Take every line from the records below that includes the word "EProjectExit".

== Segment start ==

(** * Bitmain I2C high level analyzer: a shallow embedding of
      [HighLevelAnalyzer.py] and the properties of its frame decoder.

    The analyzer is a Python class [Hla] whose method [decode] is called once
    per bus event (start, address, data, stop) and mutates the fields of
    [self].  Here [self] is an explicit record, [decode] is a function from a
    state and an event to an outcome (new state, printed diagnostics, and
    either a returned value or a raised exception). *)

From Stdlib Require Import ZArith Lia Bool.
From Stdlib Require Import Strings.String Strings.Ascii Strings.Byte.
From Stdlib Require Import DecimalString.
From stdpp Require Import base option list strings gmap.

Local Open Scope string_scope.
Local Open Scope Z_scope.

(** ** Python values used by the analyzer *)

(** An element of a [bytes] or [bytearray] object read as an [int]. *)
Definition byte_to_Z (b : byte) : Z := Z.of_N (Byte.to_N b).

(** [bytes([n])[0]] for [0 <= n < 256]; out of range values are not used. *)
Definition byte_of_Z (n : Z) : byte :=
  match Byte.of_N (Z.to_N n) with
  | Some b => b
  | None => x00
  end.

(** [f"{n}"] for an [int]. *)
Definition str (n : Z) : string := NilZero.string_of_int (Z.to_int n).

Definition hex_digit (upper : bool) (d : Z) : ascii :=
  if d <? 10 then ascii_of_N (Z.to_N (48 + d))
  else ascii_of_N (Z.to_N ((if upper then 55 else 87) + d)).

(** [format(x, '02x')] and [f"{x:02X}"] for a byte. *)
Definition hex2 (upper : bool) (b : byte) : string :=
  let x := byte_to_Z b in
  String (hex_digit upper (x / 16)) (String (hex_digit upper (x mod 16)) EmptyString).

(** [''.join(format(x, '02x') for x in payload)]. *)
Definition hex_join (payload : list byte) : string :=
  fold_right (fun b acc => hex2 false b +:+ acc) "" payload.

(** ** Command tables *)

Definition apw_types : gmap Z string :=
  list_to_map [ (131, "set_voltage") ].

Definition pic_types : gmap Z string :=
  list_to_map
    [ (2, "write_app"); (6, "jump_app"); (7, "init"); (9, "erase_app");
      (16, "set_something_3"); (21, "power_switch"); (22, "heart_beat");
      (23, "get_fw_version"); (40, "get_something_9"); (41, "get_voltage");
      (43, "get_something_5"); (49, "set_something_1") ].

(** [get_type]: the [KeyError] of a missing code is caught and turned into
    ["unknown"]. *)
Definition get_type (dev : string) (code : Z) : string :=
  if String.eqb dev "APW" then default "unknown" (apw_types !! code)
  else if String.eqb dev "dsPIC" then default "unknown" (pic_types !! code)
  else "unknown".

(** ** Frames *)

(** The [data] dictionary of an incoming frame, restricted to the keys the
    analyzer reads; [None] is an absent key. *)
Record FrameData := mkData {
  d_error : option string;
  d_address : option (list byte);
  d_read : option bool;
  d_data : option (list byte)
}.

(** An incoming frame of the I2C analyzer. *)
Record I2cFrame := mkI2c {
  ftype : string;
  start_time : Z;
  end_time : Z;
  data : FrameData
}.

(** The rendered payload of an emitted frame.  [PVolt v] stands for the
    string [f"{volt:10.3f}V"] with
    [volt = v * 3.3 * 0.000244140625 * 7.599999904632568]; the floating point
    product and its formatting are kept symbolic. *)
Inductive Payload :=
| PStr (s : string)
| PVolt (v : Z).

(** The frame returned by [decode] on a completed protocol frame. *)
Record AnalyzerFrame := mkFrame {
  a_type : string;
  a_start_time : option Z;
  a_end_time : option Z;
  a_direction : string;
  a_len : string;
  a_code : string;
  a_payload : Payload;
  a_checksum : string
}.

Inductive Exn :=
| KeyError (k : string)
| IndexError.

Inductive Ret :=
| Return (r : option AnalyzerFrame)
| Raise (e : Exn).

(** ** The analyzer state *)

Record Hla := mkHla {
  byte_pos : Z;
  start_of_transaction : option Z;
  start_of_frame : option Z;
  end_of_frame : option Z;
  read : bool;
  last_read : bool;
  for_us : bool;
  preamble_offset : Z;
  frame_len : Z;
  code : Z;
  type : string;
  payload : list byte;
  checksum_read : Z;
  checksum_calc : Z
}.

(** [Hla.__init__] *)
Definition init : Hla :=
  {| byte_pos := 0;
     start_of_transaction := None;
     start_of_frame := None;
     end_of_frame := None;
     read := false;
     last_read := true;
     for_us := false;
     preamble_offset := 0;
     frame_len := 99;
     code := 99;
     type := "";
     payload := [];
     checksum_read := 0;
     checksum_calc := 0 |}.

== Segment end ==
== Segment start ==

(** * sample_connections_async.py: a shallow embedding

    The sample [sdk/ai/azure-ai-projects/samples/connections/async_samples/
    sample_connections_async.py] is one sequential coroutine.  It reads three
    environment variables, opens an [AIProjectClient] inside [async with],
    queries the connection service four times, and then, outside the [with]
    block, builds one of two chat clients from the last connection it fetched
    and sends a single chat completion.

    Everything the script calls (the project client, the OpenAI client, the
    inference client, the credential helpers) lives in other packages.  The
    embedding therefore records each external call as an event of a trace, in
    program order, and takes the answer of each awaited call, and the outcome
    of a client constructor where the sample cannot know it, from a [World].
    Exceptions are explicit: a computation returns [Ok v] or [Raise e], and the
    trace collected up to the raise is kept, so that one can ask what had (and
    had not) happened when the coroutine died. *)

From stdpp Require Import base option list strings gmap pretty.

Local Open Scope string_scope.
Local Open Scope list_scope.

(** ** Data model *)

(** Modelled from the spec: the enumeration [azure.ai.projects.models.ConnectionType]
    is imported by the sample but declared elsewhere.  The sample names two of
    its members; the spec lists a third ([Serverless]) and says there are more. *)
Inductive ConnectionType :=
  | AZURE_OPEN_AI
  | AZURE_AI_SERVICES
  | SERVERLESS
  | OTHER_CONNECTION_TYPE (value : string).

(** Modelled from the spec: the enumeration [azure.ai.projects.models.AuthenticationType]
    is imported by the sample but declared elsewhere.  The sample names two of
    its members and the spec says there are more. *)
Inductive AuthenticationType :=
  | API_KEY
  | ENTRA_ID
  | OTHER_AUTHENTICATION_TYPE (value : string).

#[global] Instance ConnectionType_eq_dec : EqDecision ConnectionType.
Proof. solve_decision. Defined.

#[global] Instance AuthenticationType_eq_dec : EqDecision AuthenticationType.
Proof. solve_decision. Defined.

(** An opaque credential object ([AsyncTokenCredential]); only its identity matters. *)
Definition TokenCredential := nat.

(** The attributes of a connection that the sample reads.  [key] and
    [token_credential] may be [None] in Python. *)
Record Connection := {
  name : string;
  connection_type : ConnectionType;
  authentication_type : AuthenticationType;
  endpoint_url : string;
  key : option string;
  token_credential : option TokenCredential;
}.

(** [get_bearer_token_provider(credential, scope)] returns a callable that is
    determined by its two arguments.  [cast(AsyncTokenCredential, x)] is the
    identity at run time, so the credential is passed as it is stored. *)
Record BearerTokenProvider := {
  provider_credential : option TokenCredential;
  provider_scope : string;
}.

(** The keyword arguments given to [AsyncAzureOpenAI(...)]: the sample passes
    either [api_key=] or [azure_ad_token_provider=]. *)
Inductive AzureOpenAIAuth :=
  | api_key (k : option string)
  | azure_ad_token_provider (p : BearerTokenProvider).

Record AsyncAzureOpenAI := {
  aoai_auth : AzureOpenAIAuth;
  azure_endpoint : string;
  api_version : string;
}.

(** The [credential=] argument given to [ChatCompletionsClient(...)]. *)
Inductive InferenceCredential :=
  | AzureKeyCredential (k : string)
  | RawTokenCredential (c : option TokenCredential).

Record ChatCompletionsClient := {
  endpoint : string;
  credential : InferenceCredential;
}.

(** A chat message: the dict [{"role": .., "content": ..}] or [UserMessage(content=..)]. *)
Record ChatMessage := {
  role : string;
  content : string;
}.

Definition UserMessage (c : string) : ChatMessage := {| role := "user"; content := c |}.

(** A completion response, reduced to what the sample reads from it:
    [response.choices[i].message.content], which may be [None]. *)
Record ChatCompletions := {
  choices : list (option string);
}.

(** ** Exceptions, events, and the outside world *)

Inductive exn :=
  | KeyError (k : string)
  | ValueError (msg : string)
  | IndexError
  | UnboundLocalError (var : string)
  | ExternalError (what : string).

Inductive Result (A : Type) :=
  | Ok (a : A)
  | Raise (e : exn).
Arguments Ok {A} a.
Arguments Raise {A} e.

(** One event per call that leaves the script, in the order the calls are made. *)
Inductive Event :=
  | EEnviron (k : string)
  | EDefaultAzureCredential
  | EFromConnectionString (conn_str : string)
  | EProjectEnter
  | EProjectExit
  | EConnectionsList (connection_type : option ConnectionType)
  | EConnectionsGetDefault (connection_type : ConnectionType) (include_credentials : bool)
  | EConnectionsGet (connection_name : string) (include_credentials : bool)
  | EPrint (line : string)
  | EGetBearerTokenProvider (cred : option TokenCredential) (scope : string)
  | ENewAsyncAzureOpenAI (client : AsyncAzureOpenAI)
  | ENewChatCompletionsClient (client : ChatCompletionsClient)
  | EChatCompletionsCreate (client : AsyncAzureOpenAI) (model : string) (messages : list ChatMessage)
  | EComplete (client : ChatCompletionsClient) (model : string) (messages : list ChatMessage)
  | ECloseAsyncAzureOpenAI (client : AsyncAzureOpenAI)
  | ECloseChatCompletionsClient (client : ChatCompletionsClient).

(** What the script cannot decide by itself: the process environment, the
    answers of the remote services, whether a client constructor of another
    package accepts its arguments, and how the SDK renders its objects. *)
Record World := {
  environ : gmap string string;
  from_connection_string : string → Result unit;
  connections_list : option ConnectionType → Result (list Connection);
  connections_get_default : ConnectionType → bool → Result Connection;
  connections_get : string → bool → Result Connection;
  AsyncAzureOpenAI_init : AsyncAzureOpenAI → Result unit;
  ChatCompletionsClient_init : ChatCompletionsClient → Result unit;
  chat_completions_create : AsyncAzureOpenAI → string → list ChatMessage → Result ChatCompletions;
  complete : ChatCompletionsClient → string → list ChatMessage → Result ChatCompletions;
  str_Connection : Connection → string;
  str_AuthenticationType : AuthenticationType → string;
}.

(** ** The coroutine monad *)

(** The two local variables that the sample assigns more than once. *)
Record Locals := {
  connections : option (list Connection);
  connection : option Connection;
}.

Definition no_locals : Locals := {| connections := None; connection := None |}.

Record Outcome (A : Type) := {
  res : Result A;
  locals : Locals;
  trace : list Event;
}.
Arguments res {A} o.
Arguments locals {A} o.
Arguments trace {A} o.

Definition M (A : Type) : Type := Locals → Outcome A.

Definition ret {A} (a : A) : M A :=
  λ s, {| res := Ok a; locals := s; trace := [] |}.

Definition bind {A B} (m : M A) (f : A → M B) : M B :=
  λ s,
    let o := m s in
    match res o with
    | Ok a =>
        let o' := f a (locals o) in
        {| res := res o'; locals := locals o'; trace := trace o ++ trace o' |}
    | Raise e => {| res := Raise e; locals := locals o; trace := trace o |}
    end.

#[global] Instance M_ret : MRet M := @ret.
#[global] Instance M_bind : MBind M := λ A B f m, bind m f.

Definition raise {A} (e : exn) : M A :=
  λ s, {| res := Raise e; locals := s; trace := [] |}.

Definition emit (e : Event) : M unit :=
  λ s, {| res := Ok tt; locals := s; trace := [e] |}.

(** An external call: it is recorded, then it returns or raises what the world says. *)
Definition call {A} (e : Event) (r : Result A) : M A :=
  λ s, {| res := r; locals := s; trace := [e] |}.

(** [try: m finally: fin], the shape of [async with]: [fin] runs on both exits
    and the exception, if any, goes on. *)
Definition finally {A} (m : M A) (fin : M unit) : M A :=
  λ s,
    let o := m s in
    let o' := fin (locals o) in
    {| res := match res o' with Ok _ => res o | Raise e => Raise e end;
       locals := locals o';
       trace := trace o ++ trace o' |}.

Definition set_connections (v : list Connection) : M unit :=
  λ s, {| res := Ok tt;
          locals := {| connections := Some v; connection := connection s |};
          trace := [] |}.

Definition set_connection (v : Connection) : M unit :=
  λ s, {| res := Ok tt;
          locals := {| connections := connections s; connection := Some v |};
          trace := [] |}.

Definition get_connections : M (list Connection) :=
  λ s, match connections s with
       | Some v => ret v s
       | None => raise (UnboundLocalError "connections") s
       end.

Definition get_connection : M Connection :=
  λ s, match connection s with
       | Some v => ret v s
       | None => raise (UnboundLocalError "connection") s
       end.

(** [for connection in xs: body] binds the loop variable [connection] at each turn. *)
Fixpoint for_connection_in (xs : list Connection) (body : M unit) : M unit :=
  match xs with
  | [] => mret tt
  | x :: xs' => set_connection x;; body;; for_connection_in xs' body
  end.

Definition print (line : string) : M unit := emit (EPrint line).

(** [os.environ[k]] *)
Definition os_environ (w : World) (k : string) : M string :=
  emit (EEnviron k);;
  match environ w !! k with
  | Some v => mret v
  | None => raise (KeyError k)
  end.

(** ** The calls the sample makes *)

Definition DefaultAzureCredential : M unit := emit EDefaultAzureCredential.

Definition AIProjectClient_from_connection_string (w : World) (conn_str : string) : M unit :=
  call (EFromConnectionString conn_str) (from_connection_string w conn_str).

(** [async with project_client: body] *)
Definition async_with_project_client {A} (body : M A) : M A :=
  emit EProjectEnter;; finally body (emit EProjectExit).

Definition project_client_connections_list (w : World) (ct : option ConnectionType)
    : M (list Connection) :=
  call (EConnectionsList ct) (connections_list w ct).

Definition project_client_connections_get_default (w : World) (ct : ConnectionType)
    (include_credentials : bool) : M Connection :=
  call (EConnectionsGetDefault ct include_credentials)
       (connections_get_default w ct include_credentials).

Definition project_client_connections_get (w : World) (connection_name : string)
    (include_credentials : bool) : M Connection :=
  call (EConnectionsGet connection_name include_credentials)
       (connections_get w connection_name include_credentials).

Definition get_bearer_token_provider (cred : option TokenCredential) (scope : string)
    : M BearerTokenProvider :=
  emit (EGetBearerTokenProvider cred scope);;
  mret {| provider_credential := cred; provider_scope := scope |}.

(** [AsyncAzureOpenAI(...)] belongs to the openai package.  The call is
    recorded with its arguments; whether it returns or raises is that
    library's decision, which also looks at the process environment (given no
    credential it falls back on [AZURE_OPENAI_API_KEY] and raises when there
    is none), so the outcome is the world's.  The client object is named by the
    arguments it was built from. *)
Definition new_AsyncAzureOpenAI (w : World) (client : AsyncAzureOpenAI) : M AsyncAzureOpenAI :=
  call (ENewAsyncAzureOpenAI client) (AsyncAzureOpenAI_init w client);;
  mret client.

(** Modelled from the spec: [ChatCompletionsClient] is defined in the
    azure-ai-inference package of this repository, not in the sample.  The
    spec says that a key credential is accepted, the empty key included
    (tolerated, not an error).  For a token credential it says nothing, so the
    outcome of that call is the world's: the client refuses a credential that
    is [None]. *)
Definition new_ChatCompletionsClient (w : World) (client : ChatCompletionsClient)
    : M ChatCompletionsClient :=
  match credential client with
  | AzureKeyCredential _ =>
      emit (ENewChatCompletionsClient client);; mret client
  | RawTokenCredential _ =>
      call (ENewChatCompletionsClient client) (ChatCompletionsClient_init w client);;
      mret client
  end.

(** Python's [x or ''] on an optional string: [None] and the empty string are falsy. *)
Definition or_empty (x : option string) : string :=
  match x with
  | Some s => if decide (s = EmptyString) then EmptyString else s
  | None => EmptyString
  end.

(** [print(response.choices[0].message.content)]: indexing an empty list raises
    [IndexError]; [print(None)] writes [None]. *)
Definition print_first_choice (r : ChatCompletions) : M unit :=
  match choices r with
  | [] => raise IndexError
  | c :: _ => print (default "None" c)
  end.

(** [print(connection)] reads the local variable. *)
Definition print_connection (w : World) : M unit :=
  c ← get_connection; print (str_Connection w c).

== Segment end ==
== Segment start ==

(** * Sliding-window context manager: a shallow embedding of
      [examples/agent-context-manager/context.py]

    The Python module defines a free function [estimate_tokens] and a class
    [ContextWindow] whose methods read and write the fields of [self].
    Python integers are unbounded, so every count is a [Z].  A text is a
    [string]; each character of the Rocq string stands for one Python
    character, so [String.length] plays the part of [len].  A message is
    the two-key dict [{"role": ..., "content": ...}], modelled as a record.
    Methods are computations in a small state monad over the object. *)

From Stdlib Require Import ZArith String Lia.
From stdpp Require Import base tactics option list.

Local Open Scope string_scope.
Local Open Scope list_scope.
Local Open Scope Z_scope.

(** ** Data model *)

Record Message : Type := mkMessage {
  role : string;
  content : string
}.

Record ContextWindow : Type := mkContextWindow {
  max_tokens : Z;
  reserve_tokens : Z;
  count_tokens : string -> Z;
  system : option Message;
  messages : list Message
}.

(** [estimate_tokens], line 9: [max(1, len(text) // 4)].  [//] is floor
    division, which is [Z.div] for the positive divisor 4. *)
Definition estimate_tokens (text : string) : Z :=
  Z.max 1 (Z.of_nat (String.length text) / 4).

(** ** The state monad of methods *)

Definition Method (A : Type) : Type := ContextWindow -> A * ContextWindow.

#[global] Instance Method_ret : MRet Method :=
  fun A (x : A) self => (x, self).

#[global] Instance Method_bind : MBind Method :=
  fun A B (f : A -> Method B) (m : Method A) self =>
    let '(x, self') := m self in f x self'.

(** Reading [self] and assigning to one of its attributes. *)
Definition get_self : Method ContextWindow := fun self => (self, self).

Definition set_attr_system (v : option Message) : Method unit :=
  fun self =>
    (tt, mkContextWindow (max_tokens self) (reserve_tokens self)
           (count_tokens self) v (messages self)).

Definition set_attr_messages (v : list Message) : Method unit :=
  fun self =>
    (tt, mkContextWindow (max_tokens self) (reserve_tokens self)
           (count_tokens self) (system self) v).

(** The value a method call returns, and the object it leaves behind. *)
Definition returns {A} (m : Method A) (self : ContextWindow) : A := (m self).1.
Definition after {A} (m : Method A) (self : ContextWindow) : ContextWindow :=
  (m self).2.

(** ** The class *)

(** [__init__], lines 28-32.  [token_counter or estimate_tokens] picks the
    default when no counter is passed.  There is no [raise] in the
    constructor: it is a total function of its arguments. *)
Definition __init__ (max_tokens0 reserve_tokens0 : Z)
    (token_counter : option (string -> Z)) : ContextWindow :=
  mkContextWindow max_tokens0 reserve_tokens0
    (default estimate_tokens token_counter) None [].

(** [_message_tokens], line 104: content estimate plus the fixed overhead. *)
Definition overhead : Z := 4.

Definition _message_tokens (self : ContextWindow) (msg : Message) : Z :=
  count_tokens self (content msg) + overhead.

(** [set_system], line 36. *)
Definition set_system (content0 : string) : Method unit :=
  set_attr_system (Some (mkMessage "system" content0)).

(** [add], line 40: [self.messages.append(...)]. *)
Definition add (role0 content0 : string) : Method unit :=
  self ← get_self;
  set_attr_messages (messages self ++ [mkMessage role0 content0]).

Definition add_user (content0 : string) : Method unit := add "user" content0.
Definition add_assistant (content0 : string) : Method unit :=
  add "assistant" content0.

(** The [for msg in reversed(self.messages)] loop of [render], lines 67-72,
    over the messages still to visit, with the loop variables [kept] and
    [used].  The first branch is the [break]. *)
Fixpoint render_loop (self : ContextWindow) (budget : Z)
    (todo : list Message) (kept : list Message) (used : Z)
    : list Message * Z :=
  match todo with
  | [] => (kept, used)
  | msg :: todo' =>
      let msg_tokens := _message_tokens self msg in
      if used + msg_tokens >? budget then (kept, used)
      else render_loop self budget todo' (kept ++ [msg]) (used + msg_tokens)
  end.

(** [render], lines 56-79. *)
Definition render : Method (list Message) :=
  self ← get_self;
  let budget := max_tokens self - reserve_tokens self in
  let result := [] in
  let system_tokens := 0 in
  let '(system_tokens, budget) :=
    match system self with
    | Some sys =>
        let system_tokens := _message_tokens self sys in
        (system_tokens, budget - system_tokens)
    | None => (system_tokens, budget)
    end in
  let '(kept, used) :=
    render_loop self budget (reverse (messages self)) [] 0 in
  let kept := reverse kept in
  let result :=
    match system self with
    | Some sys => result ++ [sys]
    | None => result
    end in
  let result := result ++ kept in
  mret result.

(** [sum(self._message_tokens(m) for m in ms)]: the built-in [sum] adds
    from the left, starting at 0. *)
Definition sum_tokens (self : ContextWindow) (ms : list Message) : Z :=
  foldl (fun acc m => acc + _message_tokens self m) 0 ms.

== Segment end ==

_Solved problem_
  | EProjectExit
  emit EProjectEnter;; finally body (emit EProjectExit).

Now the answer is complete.